The course has two main objectives: (a) to examine the cognitive processes we activate when using internet applications and how they differ from those we use in the real world, and (b) to study how the digital world affects us psychologically, especially in terms of our cognitive processes.
The aim of this course is to investigate the cognitive mechanisms involved in the learning that requires conceptual change -that is, learning that challenges and restructures individuals' initial intuitive theories and beliefs. Various theoretical perspectives on conceptual change are presented, such as constructivist and sociocultural approaches. The course also examines the different research methodologies used to investigate conceptual change and how these methods inform our understanding of the learning processes. Examples of conceptual change in different scientific fields are discussed. Finally, the course addresses the types of instructional interventions that facilitate conceptual change and foster scientific thinking.

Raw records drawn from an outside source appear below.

(* ===== verification/HttpChunkedDecoder.v ===== *)
(** The decoder of chunked HTTP bodies: net/http/http_chunked_decoder.cc. It
    takes the chunk markers out of a buffer in place, and keeps a line that
    the end of a buffer cuts for the next call. *)
From S2P Require Import Prelude CArrays Memory NumberConversions.

(* src: net/http/http_chunked_decoder.cc 59-59! kMaxLineBufLen *)
Definition kMaxLineBufLen : Z := 16384.
Definition ERR_INVALID_CHUNKED_ENCODING : Z := -321.
Definition LF : Z := 10.
Definition CR : Z := 13.
Definition space : Z := 32.
Definition semicolon : Z := 59.

(* src: net/http/http_chunked_decoder.h 109-127! HttpChunkedDecoder *)
Record HttpChunkedDecoder := mkHttpChunkedDecoder {
  chunk_remaining_ : Z;
  line_buf_ : list Z;
  chunk_terminator_remaining_ : bool;
  reached_last_chunk_ : bool;
  reached_eof_ : bool;
  bytes_after_eof_ : Z
}.
#[export] Instance eta_HttpChunkedDecoder : Eta HttpChunkedDecoder := fun d =>
  mkHttpChunkedDecoder (chunk_remaining_ d) (line_buf_ d) (chunk_terminator_remaining_ d)
    (reached_last_chunk_ d) (reached_eof_ d) (bytes_after_eof_ d).

(* src: net/http/http_chunked_decoder.cc 61-67! HttpChunkedDecoder::HttpChunkedDecoder *)
Definition new_HttpChunkedDecoder : HttpChunkedDecoder := mkHttpChunkedDecoder 0 [] false false false 0.

(** [StringPiece::find] of a character. *)
Fixpoint find (c : Z) (l : list Z) : option Z :=
  match l with
  | [] => None
  | x :: l => if x =? c then Some 0 else i ← find c l; Some (i + 1)
  end.

(* src: net/http/http_chunked_decoder.cc 196-197! HttpChunkedDecoder::ParseChunkSize *)
Fixpoint strip_spaces (fuel : nat) (start : list Z) (len : Z) : res Z :=
  match fuel with
  | O => NoFuel
  | S fuel =>
      if len =? 0 then Ok len else
      c ← checked (get start (len - 1));
      if c =? space then strip_spaces fuel start (len - 1) else Ok len
  end.

(** The characters of "0123456789abcdefABCDEF". *)
Definition is_hex (c : Z) : bool :=
  ((48 <=? c) && (c <=? 57)) || ((97 <=? c) && (c <=? 102)) || ((65 <=? c) && (c <=? 70)).

(** [None] inside is [false]; [ws] is [LocalIsWhitespace]. *)
(* src: net/http/http_chunked_decoder.cc 192-214! HttpChunkedDecoder::ParseChunkSize *)
Definition ParseChunkSize (ws : Z -> bool) (start : list Z) (len : Z) : res (option Z) :=
  checked (DCHECK (0 <=? len)) ;;
  len ← strip_spaces (S (Z.to_nat len)) start len;
  chunk_size ← checked (load start 0 len);
  if negb (forallb is_hex chunk_size) then Ok None else
  let '(ok, parsed_number) := HexStringToInt ws chunk_size 0 in
  if ok && (0 <=? parsed_number) then Ok (Some parsed_number) else Ok None.

(** A line: an error, or the decoder after it. *)
(* src: net/http/http_chunked_decoder.cc 123-151! HttpChunkedDecoder::ScanForChunkRemaining *)
Definition take_line (ws : Z -> bool) (buf : list Z) (buf_len : Z) (d : HttpChunkedDecoder)
    : res (option Z * HttpChunkedDecoder) :=
  if reached_last_chunk_ d then
    if !(buf_len =? 0) then Ok (None, d) else Ok (None, d <| reached_eof_ := true |>)
  else if chunk_terminator_remaining_ d then
    if !(buf_len =? 0) then Ok (Some ERR_INVALID_CHUNKED_ENCODING, d)
    else Ok (None, d <| chunk_terminator_remaining_ := false |>)
  else if !(buf_len =? 0) then
    line ← checked (load buf 0 buf_len);
    let buf_len := match find semicolon line with Some i => i | None => buf_len end in
    size ← ParseChunkSize ws buf buf_len;
    match size with
    | None => Ok (Some ERR_INVALID_CHUNKED_ENCODING, d)
    | Some size =>
        let d := d <| chunk_remaining_ := size |> in
        Ok (None, if size =? 0 then d <| reached_last_chunk_ := true |> else d)
    end
  else Ok (Some ERR_INVALID_CHUNKED_ENCODING, d).

(** A carriage return at the end does not count. *)
(* src: net/http/http_chunked_decoder.cc 112-113! HttpChunkedDecoder::ScanForChunkRemaining *)
Definition without_cr (buf : list Z) (buf_len : Z) : option Z :=
  if buf_len =? 0 then Some buf_len else
  c ← get buf (buf_len - 1);
  Some (if c =? CR then buf_len - 1 else buf_len).

(** [buf] is what the pointer and the length stand for. *)
(* src: net/http/http_chunked_decoder.cc 103-169! HttpChunkedDecoder::ScanForChunkRemaining *)
Definition ScanForChunkRemaining (ws : Z -> bool) (buf : list Z) (d : HttpChunkedDecoder)
    : res (Z * HttpChunkedDecoder) :=
  checked (DCHECK (0 =? chunk_remaining_ d)) ;;
  checked (DCHECK (0 <? zlen buf)) ;;
  match find LF buf with
  | Some index_of_lf =>
      buf_len ← checked (without_cr buf index_of_lf);
      let bytes_consumed := index_of_lf + 1 in
      '(buf, buf_len, d) ← (if negb (zlen (line_buf_ d) =? 0) then
                              rest ← checked (load buf 0 buf_len);
                              let d := d <| line_buf_ := line_buf_ d ++ rest |> in
                              Ok (line_buf_ d, s32 (zlen (line_buf_ d)), d)
                            else Ok (buf, buf_len, d));
      '(error, d) ← take_line ws buf buf_len d;
      match error with
      | Some error => Ok (error, d)
      | None => Ok (bytes_consumed, d <| line_buf_ := [] |>)
      end
  | None =>
      let bytes_consumed := zlen buf in
      buf_len ← checked (without_cr buf (zlen buf));
      if kMaxLineBufLen <? zlen (line_buf_ d) + buf_len then Ok (ERR_INVALID_CHUNKED_ENCODING, d) else
      rest ← checked (load buf 0 buf_len);
      Ok (bytes_consumed, d <| line_buf_ := line_buf_ d ++ rest |>)
  end.

(** [buf] is an index into the memory. *)
(* src: net/http/http_chunked_decoder.cc 72-98! HttpChunkedDecoder::FilterBuf *)
Fixpoint filter_loop (fuel : nat) (ws : Z -> bool) (memory : list Z) (buf buf_len result : Z) (d : HttpChunkedDecoder)
    : res (Z * list Z * HttpChunkedDecoder) :=
  match fuel with
  | O => NoFuel
  | S fuel =>
      if buf_len =? 0 then Ok (result, memory, d) else
      if !(chunk_remaining_ d =? 0) then
        let num := Z.min (chunk_remaining_ d) buf_len in
        let buf_len := buf_len - num in
        let d := d <| chunk_remaining_ := chunk_remaining_ d - num |> in
        let result := result + num in
        let buf := buf + num in
        let d := if chunk_remaining_ d =? 0 then d <| chunk_terminator_remaining_ := true |> else d in
        filter_loop fuel ws memory buf buf_len result d
      else if reached_eof_ d then
        Ok (result, memory, d <| bytes_after_eof_ := s32 (bytes_after_eof_ d + buf_len) |>)
      else
        piece ← checked (load memory buf buf_len);
        '(bytes_consumed, d) ← ScanForChunkRemaining ws piece d;
        if bytes_consumed <? 0 then Ok (bytes_consumed, memory, d) else
        let buf_len := buf_len - bytes_consumed in
        memory ← (if !(buf_len =? 0) then
                    rest ← checked (load memory (buf + bytes_consumed) buf_len);
                    checked (store buf rest memory)
                  else Ok memory);
        filter_loop fuel ws memory buf buf_len result d
  end.

(** What is returned, and the memory at [buf]. *)
(* src: net/http/http_chunked_decoder.cc 69-101! HttpChunkedDecoder::FilterBuf *)
Definition FilterBuf (ws : Z -> bool) (memory : list Z) (buf_len : Z) (d : HttpChunkedDecoder)
    : res (Z * list Z * HttpChunkedDecoder) :=
  filter_loop (S (Z.to_nat buf_len)) ws memory 0 buf_len 0 d.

The course focuses on the study of specific topics in Human Computer Interaction (HCI) through the design and development of interactive systems. Emphasis is placed on advanced and modern interaction environments, such as immersive Virtual Reality, Augmented Reality, Mixed Reality and computer games, as well as related topics, e.g. interaction patterns & techniques (selection, manipulation, navigation, multimodal interaction), spatial & temporal perception, immersion & presence, etc. As part of the course, students are asked to design, prototype and implement a two-dimensional or three-dimensional application (e.g. interactive game, virtual reality application), following all stages of iterative design with the user at the center (user-centered design).
In this course, students will gain an in-depth understanding of contemporary methods for analyzing complex systems, as well as skills in modeling neural activity and processes related to cognitive/perceptual behavior and information processing in neural systems. Students are expected to have basic programming knowledge.
This course aims to introduce students to both the theoretical foundations and the practical applications of cognitive science in education. Teaching practices aligned with various learning theories are presented, including constructivism, sociocultural theories, information-processing theories, motivational theories, developmental theories, and core-knowledge theories. The course examines key cognitive issues relevant to thinking and learning in complex academic domains such as mathematics, physics, and engineering. More specifically, the course explores (i) the types of knowledge and cognitive processes required for effective learning and academic success, (ii) the cognitive challenges learners face when dealing with unfamiliar concepts or when they have naive background knowledge, (iii) instructional methods that support learners in acquiring essential knowledge and thinking skills, and (iv) strategies for educators to implement these methods in classroom setting.